→ **WHAT YOU ARE ASKED TO DO**: Print verbatim every line starting at the one that contains "Implicit Types (img" and ending at the final line of the records; include both endpoints.

→ **DATA RECORDS**:
********************
Lemma smallImage_normalize :
  ProfileActivity.smallImage (ProfileData.activity (normalize data))
  = smallImage_of data.
Proof. by rewrite normalize_eq. Qed.

Lemma name_normalize :
  ProfileActivity.name (ProfileData.activity (normalize data))
  = Some (js_or (Activity.name <$> cur) "doing yo moma").
Proof. by rewrite normalize_eq. Qed.

Lemma state_normalize :
  ProfileActivity.state (ProfileData.activity (normalize data))
  = Some (default "" (cur ≫= Activity.state)).
Proof. by rewrite normalize_eq. Qed.

Lemma details_normalize :
  ProfileActivity.details (ProfileData.activity (normalize data))
  = Some (default "" (cur ≫= Activity.details)).
Proof. by rewrite normalize_eq. Qed.

(** The view state when no activity is shown. *)
Lemma normalize_None :
  cur = None
  → normalize data
    = ProfileData.mk
        (ProfileData.avatar (currentData data))
        (LanyardData.discord_status data)
        (ProfileData.username (currentData data))
        (ProfileData.status (currentData data))
        (ProfileActivity.mk
           (bool_decide (LanyardData.discord_status data = "offline"))
           (Some "") (Some "")
           (Some "https://cdn.discordapp.com/app-assets/undefined/undefined.png")
           (Some "doing yo moma") (Some "") (Some "")).
Proof.
  intros E. rewrite normalize_eq. unfold bigImage_of, smallImage_of.
  by rewrite bigImageTitle_currentData; fold cur; rewrite E.
Qed.

End closed_form.

(** ** Resolving an image *)
Section images.
Implicit Types (img rest : string) (cur : option Activity.t).

Lemma resolveImage_external cur img :
  includes img "external" = true
  → resolveImage cur (Some img) = externalUrl (Some img).
Proof. unfold resolveImage, includes_opt. simpl. by intros ->. Qed.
********************
→ **SOLUTION TO THIS TASK**:
Implicit Types (img rest : string) (cur : option Activity.t).

Lemma resolveImage_external cur img :
  includes img "external" = true
  → resolveImage cur (Some img) = externalUrl (Some img).
Proof. unfold resolveImage, includes_opt. simpl. by intros ->. Qed.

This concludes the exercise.